Кстати, тот триколор, который развевался в 1991 году над Белым домом после победы над ГКЧП, сейчас находится в Париже в частной коллекции одного бывшего министра ельцинской эпохи — ныне бизнесмена, живущего весьма припеваючи.

«И что при всем этом он может значить сейчас? Да ровным счетом ничего — это случайно выбранный символ. Символика, которая не имеет никакой политической и идеологической подоплеки». Фото Дмитрия Резнова

В тот год, когда наша страна получила новый флаг, в историю ушла советская компартия, поначалу попавшая под запрет. Вы были одним из тех, кто помогал создавать новую российскую компартию, которая уже прошла путь более чем в четверть века. КПРФ начала 90-х и нынешняя — это разные партии? И что несет сейчас массам КПРФ?

— Конечно, КПРФ деградировала — та ортодоксальная, непримиримая партия, в которую входили в том числе защитники Белого дома 1993 года, люди из Союза офицеров России и вообще немало людей с жесткой позицией, — она через семь лет стала обуржуазиваться. КПРФ, а особенно ее руководство с 2000 года поняли, что в Думе очень теплые места — с привилегиями, преференциями, но с возможностями поддерживать связь с электоратом, искусственно раздувая псевдокоммунистические лозунги: все это было очень хорошей жизненной позицией, которая позволяет существовать, особенно не борясь за власть. А Зюганов, кстати, никогда в жизни не хотел бороться за власть! Он всегда хотел повторить опыт большевиков, которым в 1917 году власть упала в руки в силу обстоятельств, и Зюганов наивно предполагал, что такая ситуация может возникнуть еще раз — уже в истории современной России, но этого в 90-е не произошло, и он удовольствовался той ролью, которая ему выпала в нулевые. КПРФ, ЛДПР и «Справедливая Россия» — это батальончики той дивизии, которая называется «Единой Россией», — на самом деле это все одна структура, которая выполняет свои функции и задачи.

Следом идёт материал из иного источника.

#[export] Set Default Goal Selector "!".

(** ** Outcomes of C code

    A kernel routine either returns, or stops the kernel: a failed [ASSERT],
    [PANIC] or [NOT_REACHED] ends in [debug_panic] ([EPanic]); an access to an
    address that holds no object faults ([EFault]); a division by zero or a
    quotient that does not fit traps ([ETrap]).  [EBlock] is the outcome of a
    sequential routine that would sleep for ever (a lock nobody will release).
    [EFuel] is produced only by the model, when a loop is given fewer steps than
    it needs; the theorems show that it never is. *)
Inductive err := EPanic | EFault | ETrap | EBlock | EFuel.

Inductive res (A : Type) :=
  | Ok (a : A)
  | Err (e : err).
Arguments Ok {A} a.
Arguments Err {A} e.

#[export] Instance err_eq_dec : EqDecision err.
Proof. solve_decision. Defined.

Declare Scope pintos_scope.
Delimit Scope pintos_scope with pintos.

Definition rbind {A B} (m : res A) (k : A -> res B) : res B :=
  match m with Ok a => k a | Err e => Err e end.

Notation "'let?' x := m 'in' k" := (rbind m (fun x => k))
  (at level 10, x pattern, m at level 100, k at level 200)
  : pintos_scope.

(** ** State and errors: the monad of kernel routines *)

Definition M (S A : Type) : Type := S -> res (A * S).

Section monad.
Context {S : Type}.
(** The four assignments after the loop reconnect the sentinels. *)
Lemma wp_reverse_relink h l c :
  c <> [] -> h !! head_of l = Some (Elem NULL (last_or NULL c)) ->
  h !! tail_of l = Some (Elem (hd_or NULL c) NULL) ->
  chain h (tail_of l) c (head_of l) -> NoDup (nodes l c) -> NULL ∉ nodes l c ->
  wp (do! swap (FNext (head_of l)) (FPrev (tail_of l)) in
      let! hn := get_next (head_of l) in
      let! tp := get_prev (tail_of l) in
      swap (FPrev hn) (FNext tp))
    (fun _ h' => list_at h' l c /\ only_touches (nodes l c) h h') h.
Proof.
  intros Hne Hh Ht Hc Hnd Hz. pose proof (proj1 (nodes_nodup _ _) Hnd) as (Hn&Hhc&Htc&Hht).
  apply wp_bind. eapply wp_swap; simpl.
  1: by unfold hnext; rewrite Hh.
  1: by unfold hprev; rewrite Ht.
  set (f := hd_or NULL c) in *. set (t := last_or NULL c) in *. simpl.
  assert (f ∈ c) as If by by apply hd_or_in. assert (t ∈ c) as It by by apply last_or_in.
  assert (f <> head_of l /\ t <> head_of l /\ f <> tail_of l /\ t <> tail_of l)
    as (Nfh&Nth&Nft&Ntt) by (split_and!; congruence).
  set (h2 := upd (with_prev t) (tail_of l) (upd (with_next f) (head_of l) h)).
  assert (h2 !! head_of l = Some (Elem NULL f)) as Hh2.
  { unfold h2. by rewrite lookup_upd_ne, lookup_upd, Hh. }
  assert (h2 !! tail_of l = Some (Elem t NULL)) as Ht2.
  { unfold h2. by rewrite lookup_upd, lookup_upd_ne, Ht. }
  assert (chain h2 (tail_of l) c (head_of l)) as [Hf2 Hb2]%chain_fwd_bwd
    by (unfold h2; by do 2 (apply chain_frame; [done|])).
  apply wp_bind. eapply wp_get_next; [exact Hh2|].
  apply wp_bind. eapply wp_get_prev; [exact Ht2|]. simpl.
  eapply wp_swap; simpl.
  1: exact (bwd_first h2 _ _ NULL Hne Hb2).
  1: exact (fwd_last h2 _ _ NULL Hne Hf2).
  split.
  - apply list_at_parts. rewrite (hd_or_irrel _ NULL), (last_or_irrel _ NULL) by done.
    split_and!; [| | |done|done].
    + by rewrite !lookup_upd_ne.
    + apply chain_fwd_bwd. split.
      * eapply (fwd_retarget _ NULL); [done..|]. by apply fwd_set_prev.
      * apply bwd_set_next. by eapply (bwd_retarget _ _ NULL).
    + by rewrite !lookup_upd_ne.
  - unfold h2, nodes. clear -If It.
    repeat (apply only_touches_upd; [set_solver|]). apply only_touches_refl.
Qed.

Теперь о сути КПРФ. У меня лет 15—16 назад был заход в суд с просьбой запретить КПРФ называть себя «коммунистической», и я мотивировал это достаточно просто: я внимательно проштудировал Манифест коммунистической партии, в котором Маркс и Энгельс определяли, что такое коммунистическая партия как таковая — это непримиримый борец с буржуазией, смертельный враг эксплуататоров и так далее, и я увидел, что многое из этой терминологии никоим образом не может быть применено к КПРФ. В 2003 году это не могло быть применено, а сейчас тем более! КПРФ не имеет ничего общего с тем классическим названием от Маркса и Энгельса! Поэтому говорить о них как о коммунистах было бы неправильно — это зюгановцы. А если взглянуть пристальнее, то большинство этих зюгановцев — это путинцы. Те же бабки с плакатами «Путин навсегда» — это как раз зюгановский электорат. А Зюганову уже интересны другие — те люди, которые, не найдя себе достойную нишу в политике, примкнули в своих симпатиях к КПРФ, думая, что эта партия из всего того малоприятного в политике, что сейчас есть, лучше, чем остальные, и она может сбалансировать политическую ситуацию. Но новые зюгановцы не могут понять, что второй серьезной партии, наличие которой позволяло бы безреволюционным методом передать власть от одной политической группировки к другой, в России не существует! Если не переформатировать нынешнюю политическую систему, то передавать власть другим невозможно.

А КПРФ сейчас нужна народу?

— Нет. Партии сейчас уже ничего не делают! Партия (настоящая) — это суть ваших предпочтений, основанная на некой программе, на некой идеологии и на некой политической конструкции, и вы должны выбрать именно программу и идеологию, а не Иванова, Петрова, Трахтенберга или еще кого-то. Но проблема партий в России в том, что их программы никто не выполняет.

«Партии сейчас уже ничего не делают! Партия (настоящая) — это суть ваших предпочтений, основанная на некой программе, на некой идеологии и на некой политической конструкции, и вы должны выбрать именно программу и идеологию». Фото Дмитрия Резнова

А почему КПРФ пришла к положению партии, которая ничего не делает?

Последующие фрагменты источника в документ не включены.